Results of Carrageenan-Induced Paw Edema Study

	Edema^b± SEM		TNF-α^d± SEM
Groups^a	(%)	p-value^c	(pg/g)	p-value^e

Vehicle (diluent, negative	49.6 ± 4.4	—	59.9 ± 13.1	—
control)
Depo-Medrol (positive control)	15.3 ± 3.0	<0.001	21.9 ± 6.3	0.01
1 mg/kg
Amoxapine 2.26 mg/kg	38.1 ± 3.3	NS	32.6 ± 10.1	0.05
MePredAc 0.01 mg/kg	32.6 ± 5.3	0.03	35.9 ± 11.3	0.001
MePredAc 0.03 mg/kg	26.2 ± 7.0	0.02	19.2 ± 3.1	0.01
MePredAc 0.1 mg/kg	12.2 ± 1.8	<0.001	28.0 ± 6.0	0.06
MePredAc 0.01 mg/kg + Amox	48.4 ± 3.8	NS	47.5 ± 8.8	NS
2.26 mg/kg
MePredAc 0.03 mg/kg + Amox	24.3 ± 4.5	0.001	27.8 ± 3.7	0.04
0.753 mg/kg
MePredAc 0.03 mg/kg + Amox	13.6 ± 1.7	<0.001	14.6 ± 4.1	0.01
2.26 mg/kg
MePredAc 0.1 mg/kg + Amox	22.2 ± 6.6	0.01	22.5 ± 5.7	0.01
0.753 mg/kg
MePredAc 0.1 mg/kg + Amox	12.5 ± 2.2	<0.001	9.4 ± 2.6	0.01
2.26 mg/kg

^aAll animals pre-treated with drugs at T-1 hr, at T0 hrs animals were injected with 1% Carrageenan (100 μl) by local injection into the paws. Vehicle Group n = 11 rats/group, other groups at n = 8 rats/group.
^b% Edema following carrageenan induction at Tmax = 6 hrs, SEM = standard error of the mean
^cp-value for edema vs. vehicle control, NS = not significant
^dTNF-α measured by ELISA in the paw tissues of carrageenan injected paws
^ep-value for TNF-α vs. vehicle control, NS = not significant

Carrageenan-injected paws treated with the vehicle (control) exhibited a ˜50% increase in paw volume. Administration of the clinical agent Depo-Medrol (1 mg/kg) significantly inhibited paw edema (p<0.001) reducing it to the background level of ˜15%. Treatment with amoxapine (Amox) alone at 2.26 mg/kg was not significantly different from the vehicle treatment. Groups treated with methyl prednisolone acetate (MePredAc) alone showed a dose-dependent reduction in paw edema following treatment.

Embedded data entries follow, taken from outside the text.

Lemma shifted_shr m e n :
  0 ≤ m → ∃ k, shifted m k (shr (Build_shr_record m false false) e n).1 ∧
    k = Z.max 0 n ∧ (shr (Build_shr_record m false false) e n).2 = e + k.
Proof.
  intros Hm. assert (H0 : shifted m 0 (Build_shr_record m false false)).
  { unfold shifted. cbn. rewrite ?Z.pow_0_r. lia. }
  unfold shr. destruct n as [|p|p]; cbn [fst snd]; [exists 0; split_and!; [done|lia|lia]| |exists 0; split_and!; [done|lia|lia]].
  exists (Z.pos p). split_and!; [|lia|lia].
  change (Z.pos p) with (0 + Z.pos p). revert H0. generalize 0 at 1 2. generalize (Build_shr_record m false false).
  induction p as [p IH|p IH|]; intros r k Hr; simpl iter_pos.
  - replace (k + Z.pos p~1) with (k + 1 + Z.pos p + Z.pos p) by lia. by apply IH, IH, shifted_step.
  - replace (k + Z.pos p~0) with (k + Z.pos p + Z.pos p) by lia. by apply IH, IH.
  - by apply shifted_step.
Qed.

Lemma digits_low p : 2 ^ (Z.pos (digits2_pos p) - 1) ≤ Z.pos p.
Proof.
  induction p as [p IH|p IH|]; simpl digits2_pos; [| |done];
    rewrite Pos2Z.inj_succ, <- Z.add_1_r, Z.add_simpl_r;
    replace (Z.pos (digits2_pos p)) with (Z.pos (digits2_pos p) - 1 + 1) by lia;
    rewrite Z.pow_add_r by lia; lia.
Qed.

(** A value of at most one has a small exponent. *)
Lemma fexp_one m e : 0 ≤ m → e ≤ -23 → m ≤ 2 ^ (- e) → fexp 24 128 (Zdigits2 m + e) ≤ -23.
Proof.
  intros Hm He Hle. unfold fexp, emin. destruct m as [|p|p]; [simpl; lia| |lia].
  simpl Zdigits2. enough (Z.pos (digits2_pos p) - 1 ≤ - e) by lia.
  apply (Z.pow_le_mono_r_iff 2); [lia|lia|]. pose proof (digits_low p). lia.
Qed.

Lemma shr_one m e :
  0 ≤ m → e ≤ -23 → m ≤ 2 ^ (- e) →
  ∀ r e', shr_fexp 24 128 m e loc_Exact = (r, e') →
  e' ≤ -23 ∧ 0 ≤ shr_m r ∧ shr_m r + (if shr_r r || shr_s r then 1 else 0) ≤ 2 ^ (- e').
Proof.
  intros Hm He Hle r e'. unfold shr_fexp. cbn [shr_record_of_loc].
  pose proof (fexp_one m e Hm He Hle) as Hf.
  destruct (shifted_shr m e (fexp 24 128 (Zdigits2 m + e) - e) Hm) as (k & (Hk & H0 & Hs) & Hkn & He2).
  destruct (shr _ _ _) as [r' e2]. cbn [fst snd] in *. intros [= <- <-]. subst e2. split; [lia|].
  split; [done|]. replace (- e) with (- (e + k) + k) in Hle by lia. rewrite Z.pow_add_r in Hle by lia.
  pose proof (Z.pow_pos_nonneg 2 k ltac:(lia) Hk). destruct (shr_r r' || shr_s r'); nia.
Qed.
Lemma dup_effect fd s : few_fds (sfds s) → fd_effect (cur s) (sfds s) (sfds (sys_dup fd s).2).
Proof.
  intros Hfew. unfold sys_dup. destruct (alloc_fd _ _ _) as [nfd f] eqn:E.
  destruct (alloc_fd_same _ _ _ _ _ E) as (Ht & _).
  etrans; [eapply alloc_fd_effect, E|]. apply (do_dup_effect (cur s) fd nfd (set_sfds f s)).
  unfold few_fds, set_sfds. cbn [sfds]. by rewrite Ht.
Qed.

Lemma few_remove k f : few_fds f → few_fds (fd_remove k f).
Proof.
  unfold few_fds. rewrite fd_remove_table.
  pose proof (map_subseteq_size _ _ (delete_subseteq (FD_TABLE f) k)). lia.
Qed.

Lemma dup2_effect a b s : few_fds (sfds s) → fd_effect (cur s) (sfds s) (sfds (sys_dup2 a b s).2).
Proof.
  intros Hfew. unfold sys_dup2. case_decide; [reflexivity|].
  etrans; [apply (fd_remove_effect (cur s) (cur s, b)); done|].
  etrans; [|apply do_dup_effect; unfold set_sfds; cbn [sfds]; by apply (few_remove (cur s, b))].
  same_pipes_tac.
Qed.

Lemma fcntl_effect fd c a s : few_fds (sfds s) → fd_effect (cur s) (sfds s) (sfds (sys_fcntl fd c a s).2).
Proof. intros Hfew. unfold sys_fcntl. repeat case_decide; try same_pipes_tac. by apply dup_effect. Qed.

Lemma eventfd_effect v fl s : fd_effect (cur s) (sfds s) (sfds (sys_eventfd2 v fl s).2).
Proof.
  unfold sys_eventfd2. set (h := EventFdHandle _ _). pose proof (new_fd_effect h s ltac:(done)) as H.
  destruct (new_fd h s) as [fd s1]. cbn [snd] in *. etrans; [exact H|]. case_decide; same_pipes_tac.
Qed.

Lemma timerfd_create_effect s : fd_effect (cur s) (sfds s) (sfds (sys_timerfd_create s).2).
Proof.
  unfold sys_timerfd_create. pose proof (new_fd_effect (TimerHandle 0 0 0) s ltac:(done)) as H.
  by destruct (new_fd _ s) as [fd s1].
Qed.

Lemma timerfd_settime_effect fd p s : fd_effect (cur s) (sfds s) (sfds (sys_timerfd_settime fd p s).2).
Proof.
  unfold sys_timerfd_settime. case_decide; [reflexivity|]. case_match; [reflexivity|].
  set (e := if decide _ then _ else _). set (i := timespec_ms _ _).
  match goal with |- context [FD_TABLE (sfds ?s1) !! _] => set (s2 := s1) end.
  assert (H2 : fd_effect (cur s) (sfds s) (sfds s2)) by (unfold s2; same_pipes_tac).
  destruct (FD_TABLE (sfds s2) !! _) as [h|]; [|done].
  etrans; [exact H2|]. by apply fd_insert_effect.
Qed.

Lemma signalfd_effect fd p s : fd_effect (cur s) (sfds s) (sfds (sys_signalfd4 fd p s).2).
Proof.
  unfold sys_signalfd4. case_match; [reflexivity|]. set (m := if decide (p = 0) then _ else _).
  destruct (decide (fd = U64_MAX)).
  - pose proof (new_fd_effect (SignalfdHandle (cur s) m) s ltac:(done)) as H'. destruct (new_fd (SignalfdHandle (cur s) m) s) as [nfd s1]. exact H'.
  - destruct (FD_TABLE (sfds s) !! _); [|reflexivity]. by apply fd_insert_effect.
Qed.

(** A new pipe, with its two ends in flight. *)
Definition add_pipe (f : Fds) : Fds :=
  set_pipes (<[NEXT_PIPE f := new_pipe]> (PIPE_TABLE f)) (set_next_pipe (add64 (NEXT_PIPE f) 1) f).

Lemma add_pipe_exact f :
  0 ≤ NEXT_PIPE f → NEXT_PIPE f + 1 < u64_modulus → pipes_exact [] f →
  pipes_exact [PipeHandle (NEXT_PIPE f) false; PipeHandle (NEXT_PIPE f) true] (add_pipe f).
Proof.
  intros H0 Hn H id. unfold add_pipe. cbn [PIPE_TABLE FD_TABLE NEXT_PIPE set_pipes set_next_pipe].
  rewrite add64_small by lia. pose proof (H id) as Hid. destruct (decide (id = NEXT_PIPE f)) as [->|Hne].
  - rewrite lookup_insert_eq. cbn [writer_count reader_count new_pipe].
    destruct (PIPE_TABLE f !! NEXT_PIPE f); [lia|].
    pose proof (Hid true). pose proof (Hid false). rewrite !held_cons. unfold one_if.
    repeat (destruct (decide (PipeHandle _ _ = _)); try congruence). unfold held in *. simpl in *. lia.
  - rewrite lookup_insert_ne by congruence. rewrite !held_cons. unfold one_if.
    repeat (destruct (decide (PipeHandle _ _ = _)); try congruence).
    destruct (PIPE_TABLE f !! id); [destruct Hid as (?&?&?&?); split_and!; [done|done|done|lia]|].
    intros w. rewrite !held_cons. unfold one_if.
    repeat (destruct (decide (PipeHandle _ _ = _)); try congruence). apply Hid.
Qed.

Lemma add_pipe_bufs f : 0 ≤ NEXT_PIPE f → NEXT_PIPE f + 1 < u64_modulus → bufs_kept f (add_pipe f).
Proof.
  intros H0 Hn. split; unfold add_pipe; cbn [PIPE_TABLE NEXT_PIPE set_pipes set_next_pipe].
  - rewrite add64_small by lia. lia.
  - intros id p' Hp Hid. rewrite lookup_insert_ne in Hp by lia. eauto.
Qed.

Lemma fd_insert_bufs k h f : bufs_kept f (fd_insert k h f).
Proof. unfold fd_insert. etrans; [apply table_bufs|apply drop_opt_bufs]. Qed.

Lemma pipe2_effect p s :
  0 ≤ NEXT_PIPE (sfds s) → NEXT_PIPE (sfds s) + 1 < u64_modulus →
  fd_effect (cur s) (sfds s) (sfds (sys_pipe2 p s).2).
Proof.
  intros H0 Hn. unfold sys_pipe2. case_match; [reflexivity|].
  change (set_pipes _ _) with (add_pipe (sfds s)).
  destruct (alloc_fd _ _ (add_pipe (sfds s))) as [rfd f1] eqn:E1.
  destruct (alloc_fd _ _ f1) as [wfd f2] eqn:E2. cbn [snd]. rewrite sfds_uwrite. unfold set_sfds. cbn [sfds].
  apply alloc_fd_same in E1, E2. split.
  - intros He. do 2 apply fd_insert_exact. eapply same_pipes_exact; [exact E2|].
    eapply same_pipes_exact; [exact E1|]. by apply add_pipe_exact.
  - etrans; [by apply add_pipe_bufs|]. etrans; [eapply (same_pipes_effect 0), E1|].
    etrans; [eapply (same_pipes_effect 0), E2|]. etrans; apply fd_insert_bufs.
  - intros k Hk. rewrite !fd_insert_table. destruct E1 as [E1 _], E2 as [E2 _].
    rewrite !lookup_insert_ne by (by intros <-). by rewrite E2, E1.
Qed.

Lemma fds_of_pid pid f : Forall (λ k, k.1 = pid) (fds_of pid f).
Proof. apply Forall_forall. intros k Hk. unfold fds_of in Hk. by apply list_elem_of_filter in Hk as [? _]. Qed.

Lemma cleanup_effect pid f : fd_effect pid f (cleanup_pid_fds pid f).
Proof.
  etrans; [apply (fd_removes_effect pid (fds_of pid f)), fds_of_pid|]. unfold cleanup_pid_fds. same_pipes_tac.
Qed.

Lemma invalidate_effect pid c f : fd_effect pid f (invalidate_handles pid c f).
Proof.
  unfold invalidate_handles. case_decide; [|reflexivity]. apply fd_removes_effect.
  apply Forall_forall. intros k Hk. apply list_elem_of_filter in Hk as [_ Hk].
  by apply (proj1 (Forall_forall _ _) (fds_of_pid pid f)).
Qed.

(** ** Reading and writing pipes *)

(** The end of a pipe a descriptor is, as [sys_read] ([w = false]) and [sys_write]
    see it: descriptor 0 is the keyboard, 1 and 2 the log. *)
Definition pipe_end (w : bool) (fd : Z) s : option Z :=
  if (if w then bool_decide (fd = 1 ∨ fd = 2) else bool_decide (fd = 0)) then None else
  match FD_TABLE (sfds s) !! (cur s, fd) with
  | Some (PipeHandle id w') => if decide (w' = w) then Some id else None
  | _ => None
  end.

Inductive pipe_event := PRead (id : Z) (b : list Z) | PWrite (id : Z) (b : list Z).
Definition reads (id : Z) (es : list pipe_event) : list Z :=
  mjoin ((λ e, match e with PRead i b => if decide (i = id) then b else [] | PWrite _ _ => [] end) <$> es).
Definition writes (id : Z) (es : list pipe_event) : list Z :=
  mjoin ((λ e, match e with PWrite i b => if decide (i = id) then b else [] | PRead _ _ => [] end) <$> es).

Combinations containing 0.03 or 0.1 mg/kg MePredAc with higher amoxapine doses of 2.26 mg/kg significantly enhanced MePredAc effects, bringing down the edema levels to 13.6%±1.7 and 12.5%±2.2 respectively (p<0.001). This is equivalent to the effect observed using Depo-Medrol®, but with a much lower steroid dose. The levels of the pro-inflammatory cytokine TNF-α in the paw tissues were in good correlation with the reduction in paw edema.

Various references, including all U.S. patents, U.S. patent application publications, U.S. patent applications, foreign patents, foreign patent applications, foreign patent application publications, and non-patent publications, are set forth herein that describe in more detail certain procedures and/or drug combinations and agents and other compositions (e.g., polymers), and are therefore incorporated by reference in their entirety.

From the foregoing, it is appreciated that, although specific embodiments of the invention have been described herein for purposes of illustration, various modifications may be made without deviating from the spirit and scope of the invention. Accordingly, the invention is not limited except as by the appended claims.